The Nigeria Employers’ Consultative Association (NECA) has raised serious concerns over the Central Bank of Nigeria’s (CBN) persistent reliance on monetary policy tightening as the primary tool to control inflation. This warning comes in the wake of the Monetary Policy Committee’s (MPC) decision to maintain the Monetary Policy Rate (MPR) at 27.50 percent, a move aimed at curbing inflation but one that NECA argues is insufficient on its own to stabilize the economy.
In a statement issued on Wednesday by NECA’s Director-General, Mr. Adewale Oyerinde, the association acknowledged the recent National Bureau of Statistics (NBS) data showing a slight decline in headline inflation from 24.23 percent in March 2025 to 23.71 percent in April 2025. Similarly, food inflation fell marginally to 21.36 percent. Despite these positive indicators, Oyerinde stressed that the impact on the everyday lives of households and the productivity of businesses remains negligible.
“While the marginal dip in inflation is encouraging, it has not yet translated into real economic relief. The high borrowing costs, elevated exchange rates, and a challenging regulatory environment continue to weigh heavily on businesses,” he said.
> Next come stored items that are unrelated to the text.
(* ===== verification/LiveModes.v ===== *)
(** * LiveModes: the other boot modes, [internal/boot/modes/live.go], [local.go] and [shell.go], and
    the registry of handlers ([handler.go]). *)

From S2P Require Import Prelude GoStrings GoPath Effects OS System DiskMode.
Open Scope string_scope.
Open Scope list_scope.
Open Scope go_scope.

Definition baseDir : string := "/.base".
Definition maxRetries : nat := 5.
Definition retrySleep : Z := (1 * second)%Z.
Definition motdPath : string := "/etc/motd".
Definition motdContent : string :=
  nl +:+ "You can configure this system or install to disk using " +:+ dq +:+ "sudo k3os install"
  +:+ dq +:+ nl.

Section LiveSetup.
Context (deps : Deps).

(** One pass over the disks: [true] as soon as one mounts. *)
Fixpoint try_disks (names : list string) : io bool :=
  match names with
  | [] => Ret false
  | name :: rest =>
      let* m := sys (Mount ("/dev/" +:+ name) baseDir "" "") in
      if is_ok m then Ret true else try_disks rest
  end.

Fixpoint probe_disks (n : nat) : M unit :=
  match n with
  | O => fail (Errorf "failed to mount base filesystem after %d attempts" ["5"])
  | S k =>
      let* disks := sys ListDisks in
      let* found := match disks with Ok names => try_disks names | Err _ => Ret false end in
      if found : bool then ret tt
      else
        let* _ := sys (Sleep retrySleep) in
        probe_disks k
  end.

Definition SetupBase : M unit :=
  let* r := sys (FindByLabel "K3OS") in
  match r with
  | Ok device =>
      if bool_decide (device = "") then probe_disks maxRetries
      else wrapf "mount K3OS ISO: %w" [] (sys (Mount device baseDir "" "ro"))
  | Err _ => probe_disks maxRetries
  end.

Definition SetupKernel : M unit :=
  let kernelPath := RootPath ["kernel"; d_KernelVersion deps; "kernel.squashfs"] in
  let* st := sys (Stat kernelPath) in
  if negb (is_ok st) then ret tt
  else
    let! _ := wrapf "mkdir kernel: %w" [] (sys (MkdirAll "/run/k3os/kernel" (oct 755))) in
    let! _ := wrapf "mount squashfs: %w" []
                (sys (Mount kernelPath "/run/k3os/kernel" "squashfs" "")) in
    let! _ := wrapf "bind mount modules: %w" []
                (sys (Mount "/run/k3os/kernel/lib/modules" "/lib/modules" "" "bind")) in
    let! _ := wrapf "bind mount firmware: %w" []
                (sys (Mount "/run/k3os/kernel/lib/firmware" "/lib/firmware" "" "bind")) in
    wrapf "umount kernel: %w" [] (sys (Run "umount" ["/run/k3os/kernel"])).

Definition SetupPasswd : M unit :=
  wrapf "passwd -d rancher: %w" [] (sys (Run "passwd" ["-d"; "rancher"])).

Definition SetupMotd : M unit :=
  let* r := sys (ReadFile motdPath) in
  let existing := match r with Ok d => d | Err _ => "" end in
  wrapf "write motd: %w" [] (sys (WriteFile motdPath (existing +:+ motdContent) (oct 644))).

(** [LiveSetup.Run]; the "live" and "install" handlers are this. *)
Definition Live_Run : M unit :=
  let! _ := wrapf "setup base: %w" [] SetupBase in
  let! _ := wrapf "setup kernel: %w" [] SetupKernel in
  let! _ := wrapf "setup passwd: %w" [] SetupPasswd in
  let! _ := wrapf "setup motd: %w" [] SetupMotd in
  ret tt.

Definition Live_Execute : M unit := Live_Run.
Definition Install_Execute : M unit := Live_Run.

(** [ShellHandler.Execute]. *)
Definition Shell_Execute : M unit :=
  let! _ := wrapf "live setup: %w" [] Live_Run in
  let* environ := sys Environ in
  let! _ := wrapf "exec bash: %w" [] (sys (Exec "/bin/bash" ["/bin/bash"] environ)) in
  fail (ErrExecCalled "/bin/bash" ["/bin/bash"] environ).
End LiveSetup.

(** ** The "local" mode *)

Section Local.
Definition persistDir : string := "/var/lib/rancher/k3os/ssh".
Definition etcSSH : string := "/etc/ssh".

Definition SetupSSH : M unit :=
  let* st := sys (Stat persistDir) in
  let! _ :=
    if is_ok st then ret tt
    else
      let! _ := wrapf "mkdir rancher dir: %w" []
                  (sys (MkdirAll "/var/lib/rancher/k3os" (oct 755))) in
      wrapf "copy ssh keys: %w" [] (sys (CopyDir etcSSH persistDir)) in
  let! _ := wrapf "remove /etc/ssh: %w" [] (sys (RemoveAll etcSSH)) in
  wrapf "symlink ssh: %w" [] (sys (Symlink persistDir etcSSH)).

Definition SetupRancherNode : M unit :=
  let! _ := wrapf "mkdir /etc/rancher: %w" [] (sys (MkdirAll "/etc/rancher" (oct 755))) in
  let! _ := wrapf "mkdir node dir: %w" []
              (sys (MkdirAll "/var/lib/rancher/k3os/node" (oct 755))) in
  wrapf "symlink node: %w" [] (sys (Symlink "/var/lib/rancher/k3os/node" "/etc/rancher/node")).

Definition Local_Execute : M unit :=
  let! _ := wrapf "setup ssh: %w" [] SetupSSH in
  let! _ := wrapf "setup rancher node: %w" [] SetupRancherNode in
  ret tt.
End Local.

(** ** The registry *)

Definition handlers : list (string * (Deps -> M unit)) :=
  [("disk", Disk_Execute); ("local", fun _ => Local_Execute); ("live", Live_Execute);
   ("install", Install_Execute); ("shell", Shell_Execute)].

Definition assoc_find {A} (k : string) (l : list (string * A)) : option A :=
  snd <$> find (fun p => bool_decide (fst p = k)) l.

(** [Registry.Get]: the handler of a mode. *)
Definition Registry_Get (deps : Deps) (mode : string) : result (M unit) :=
  match assoc_find mode handlers with
  | Some ctor => Ok (ctor deps)
  | None => Err (Errorf "unknown mode: %q" [mode])
  end.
Oyerinde criticized the overemphasis on monetary tightening, stating that it neglects the broader economic challenges that Nigeria faces.
Challenges Beyond Monetary Policy
NECA’s position highlights the limitations of using interest rate hikes and other monetary tools as standalone solutions. The organization points to the strain on Nigeria’s productive sector, which struggles under the burden of expensive loans while other global economies are easing borrowing costs to spur growth.
According to Oyerinde, the continued high costs of doing business—especially in agriculture and manufacturing—are due to deep-rooted structural issues such as unreliable power supply, poor transportation infrastructure, and bottlenecks in agricultural value chains. These factors increase production costs, pushing prices higher and contributing to inflation from the supply side.
He emphasized the urgent need for coordinated fiscal and monetary interventions. “The government must boost investments in critical infrastructure, including transport networks and energy provision, to ease operational costs for businesses. Improving access to quality agricultural inputs and mechanization is also vital to enhance food production and supply chain efficiency,” Oyerinde said.
Inflation and Labour Market Realities
NECA also cautioned that inflation control efforts should consider Nigeria’s labour market dynamics. With over 80 percent of the workforce engaged in informal and agrarian activities, policies that focus only on monetary adjustments risk deepening economic inequality and excluding a large segment of the population from growth benefits.
“A holistic approach is essential. Monetary policy should be complemented by strategic fiscal measures that stimulate investment, create jobs, and enhance productivity,” Oyerinde stressed. He urged stronger collaboration between the CBN and fiscal authorities to formulate policies that reflect the realities of Nigerian businesses, workers, and households.
Looking Ahead
The call by NECA for a more balanced and inclusive economic strategy comes at a critical time when inflationary pressures remain a major concern for Nigerians. The Central Bank’s recent Inflation Expectation Survey found that energy costs—led by rising fuel prices—are the biggest driver of inflation perception, followed closely by transportation expenses.
Experts agree that unless structural reforms address the root causes of inflation, the economy will continue to face volatility. NECA’s advocacy for a mix of monetary restraint and targeted fiscal investments offers a pathway to stabilizing prices and fostering sustainable economic growth.
In conclusion, NECA’s warning serves as a crucial reminder that monetary tools alone cannot resolve Nigeria’s complex economic challenges. The future of inflation control and economic stability lies in multi-dimensional policy responses that stimulate production, improve infrastructure, and support the country’s vast informal sector.